(Stored items)

• • •

Lemma Connection_shutdown_ok e c :
  conn_wf c ->
  exists c', Connection_shutdown e c = Ok (tt, c') /\ conn_wf c' /\
    length (cn_objs c') = length (cn_objs c) /\
    if cn_shut c then c' = c else torn_down c c'.
Proof.
  intros Hwf. destruct (Hwf) as [W1 W2 W3 W4 W5 W6].
  assert (exists c', Connection_shutdown e c = Ok (tt, c') /\
    length (cn_objs c') = length (cn_objs c) /\
    if cn_shut c then c' = c
    else torn_down c c' /\ objects_wf [] c' /\ cn_noNotify c' = true /\ cn_FrameSize c' = cn_FrameSize c)
    as (c' & E & L & H).
  { unfold Connection_shutdown. rewrite (mbind_ok _ _ _ _ _ eq_refl), (mbind_ok _ _ _ _ _ eq_refl).
    unfold own_listeners in W2. cbn [cn_shut with_cn_closed]. destruct (cn_shut c) eqn:Hs.
    - exists c. split_and!; [|done|done]. destruct c; simpl in *; by subst.
    - set (c0 := with_cn_closed true c). unfold Connection_destructor. rewrite own_part.
      2: { pose proof (ow_nodup _ _ W2) as H. rewrite app_assoc, (Permutation_app_comm (conn_listeners c)) in H.
           rewrite <- app_assoc in H. by apply list.NoDup_app in H as (_ & _ & H). }
      assert (objects_wf (conn_listeners c0) c0) as W2' by (by destruct W2; split).
      match goal with |- context [?k (closing ?ls ?s)] => set (c1 := closing ls s) end.
      rewrite (mbind_ok _ _ _ _ _ eq_refl).
      destruct (shutdown_all [] e (map_to_list (cn_channels c1)) c1) as (c2 & E2 & V2 & O2 & _ & S2).
      { exact (own_closed_objects c0 _ _ _ W2'). }
      { intros id a Hin%elem_of_map_to_list. destruct (rw_objs c W1 id a Hin) as (ch & Hch & _). by eexists. }
      rewrite (mbind_ok _ _ _ _ _ E2). destruct O2 as (o & l & g & -> & Hlen & Hsub).
      eexists. split; [done|]. split; [exact Hlen|]. split_and!; [split|..]; simpl; try done.
      + intros id a Ha. apply (S2 id a). by apply elem_of_map_to_list.
      + intros x Hx. apply Hsub. simpl. change (conn_listeners c0) with (conn_listeners c).
        apply elem_of_app. left. by apply elem_of_reverse.
      + by eexists.
      + by destruct V2; split. }
  exists c'. split_and!; [done| |done|by destruct (cn_shut c); [|apply H]].
  destruct (cn_shut c) eqn:Hs; [by subst c'|]. destruct H as (T & O & N & F).
  destruct (td_closed _ _ T) as [T1 T2], (td_registry _ _ T) as [T3 T4].
  destruct (maintains_Connection_shutdown e c tt c' E) as [R _].
  split; [auto| |congruence|congruence|congruence|by rewrite F]. unfold own_listeners. by rewrite T2.
Qed.
Lemma safe_sendOpen n a msg : (a < n)%nat -> safe n (sendOpen a msg).
Proof.
  intros Ha. unfold sendOpen, Channel_IsClosed. destruct (message_getContent msg) as [[props body]|].
  - intros c Hwf Hn. unfold returns. rewrite (mbind_ok _ _ _ _ _ eq_refl). cbv zeta.
    set (size := if 0 <? cn_FrameSize c then cn_FrameSize c - frameHeaderSize else len body).
    assert (0 < size \/ body = []) as Hs.
    { unfold size, frameHeaderSize. pose proof (sw_frame c Hwf) as Hf. unfold frameHeaderSize in Hf.
      destruct (Z.ltb_spec 0 (cn_FrameSize c)); [lia|]. destruct body; [by right|left]. unfold len. simpl. lia. }
    match goal with |- exists x c', ?m c = _ /\ _ => assert (safe n m) as H; [|by apply H] end.
    pose proof (safe_sendClosed n a msg Ha) as Hc. pose proof (fun id => safe_send_content n id size msg props body Hs) as Hsc.
    apply safe_bind; [returning|]. intros [|]; [done|]. apply safe_get; [done|]. intros ch _.
    apply safe_bind; [done|]. intros err. apply safe_bind; [apply safe_Flush|]. intros ?. apply safe_mret.
  - pose proof (safe_sendClosed n a msg Ha) as Hc.
    apply safe_bind; [returning|]. intros [|]; [done|]. returning.
Qed.

Lemma safe_Channel_send n a msg : (a < n)%nat -> safe n (Channel_send a msg).
Proof.
  intros Ha. unfold Channel_send, Channel_IsClosed. apply safe_bind; [returning|].
  intros [|]; [by apply safe_sendClosed|by apply safe_sendOpen].
Qed.
#[export] Hint Resolve safe_Channel_send : safe.

(** ** Shutting down *)

Lemma safe_Connection_shutdown n e : safe n (Connection_shutdown e).
Proof.
  intros c Hwf Hn. destruct (Connection_shutdown_ok e c Hwf) as (c' & E & W & _).
  exists tt, c'. split_and!; [done|done|by eapply Connection_shutdown_follows].
Qed.

Lemma safe_Channel_shutdown n a e : (a < n)%nat -> safe n (Channel_shutdown a e).
Proof.
  intros Ha c Hwf Hn. destruct (chan_of_bound a n c Hwf Ha Hn) as (ch & Hch & W).
  destruct (Channel_shutdown_ok _ a e c ch (sw_objects c Hwf) Hch) as (c' & E & W' & H).
  exists tt, c'. destruct (keeps_Channel_shutdown a e c tt c' E) as (R1 & R2 & R3).
  pose proof (sw_objects c Hwf) as Wo.
  assert (only_objects c c') as (o & l & g & -> & _ & _).
  { destruct (ch_shut ch); [subst; apply only_objects_refl|]. destruct H as (ch' & -> & _).
    apply after_shutdown_only. }
  split_and!; [done| |by eapply Channel_shutdown_follows]. destruct Hwf as [W1 W2 W3 W4 W5 W6].
  split; try done. by eapply same_registry_wf.
Qed.
#[export] Hint Resolve safe_Connection_shutdown safe_Channel_shutdown : safe.

(** Only the registry changes. *)
Lemma with_registry_wf chs al c :
  conn_wf c -> registry_wf (with_registry chs al c) -> is_Some al -> conn_wf (with_registry chs al c).
Proof. intros [W1 [V1 V2] W3 W4 W5 W6] R Ha. by split. Qed.

Lemma releaseChannel_ok a c ch :
  conn_wf c -> cn_closed c = false -> cn_objs c !! a = Some ch -> cn_channels c !! ch_id ch = Some a ->
  exists al, releaseChannel a c = Ok (tt, with_registry (delete (ch_id ch) (cn_channels c)) (Some al) c).
Proof.
  intros Hwf Hc Hch Hr. destruct (Hwf) as [W1 _ W3 _ _ _]. destruct (W3 Hc) as [al Hal].
  destruct (rw_some c W1 al Hal) as (V & L & Hh & D).
  assert (ch_id ch ∈ pool_ids al) as Hin by (rewrite D; by eapply elem_of_dom_2).
  destruct (pool_release_ok al (ch_id ch) V) as (al1 & Er & _).
  { rewrite L. apply elem_of_ids in Hin. change (low al) with (pool_low al) in Hin. lia. }
  change (pool_release al (ch_id ch)) with (release al (ch_id ch)) in Er. exists al1.
  unfold releaseChannel. rewrite (mbind_ok _ _ _ _ _ eq_refl), Hc.
  rewrite (mbind_ok _ _ _ _ _ (get_chan_ok _ _ _ Hch)), (mbind_ok _ _ _ _ _ eq_refl).
  rewrite bool_decide_true by done. rewrite (mbind_ok _ _ _ _ _ eq_refl), Hal.
  unfold mlift, allocator_release. by rewrite Er.
Qed.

• • •

> TASK INSTRUCTIONS: Set the lines down exactly, from the first line of the records to the line where "destruct (shutdown_all []" appears, with both ends kept.

> EXERCISE SOLUTION:
Lemma Connection_shutdown_ok e c :
  conn_wf c ->
  exists c', Connection_shutdown e c = Ok (tt, c') /\ conn_wf c' /\
    length (cn_objs c') = length (cn_objs c) /\
    if cn_shut c then c' = c else torn_down c c'.
Proof.
  intros Hwf. destruct (Hwf) as [W1 W2 W3 W4 W5 W6].
  assert (exists c', Connection_shutdown e c = Ok (tt, c') /\
    length (cn_objs c') = length (cn_objs c) /\
    if cn_shut c then c' = c
    else torn_down c c' /\ objects_wf [] c' /\ cn_noNotify c' = true /\ cn_FrameSize c' = cn_FrameSize c)
    as (c' & E & L & H).
  { unfold Connection_shutdown. rewrite (mbind_ok _ _ _ _ _ eq_refl), (mbind_ok _ _ _ _ _ eq_refl).
    unfold own_listeners in W2. cbn [cn_shut with_cn_closed]. destruct (cn_shut c) eqn:Hs.
    - exists c. split_and!; [|done|done]. destruct c; simpl in *; by subst.
    - set (c0 := with_cn_closed true c). unfold Connection_destructor. rewrite own_part.
      2: { pose proof (ow_nodup _ _ W2) as H. rewrite app_assoc, (Permutation_app_comm (conn_listeners c)) in H.
           rewrite <- app_assoc in H. by apply list.NoDup_app in H as (_ & _ & H). }
      assert (objects_wf (conn_listeners c0) c0) as W2' by (by destruct W2; split).
      match goal with |- context [?k (closing ?ls ?s)] => set (c1 := closing ls s) end.
      rewrite (mbind_ok _ _ _ _ _ eq_refl).
      destruct (shutdown_all [] e (map_to_list (cn_channels c1)) c1) as (c2 & E2 & V2 & O2 & _ & S2).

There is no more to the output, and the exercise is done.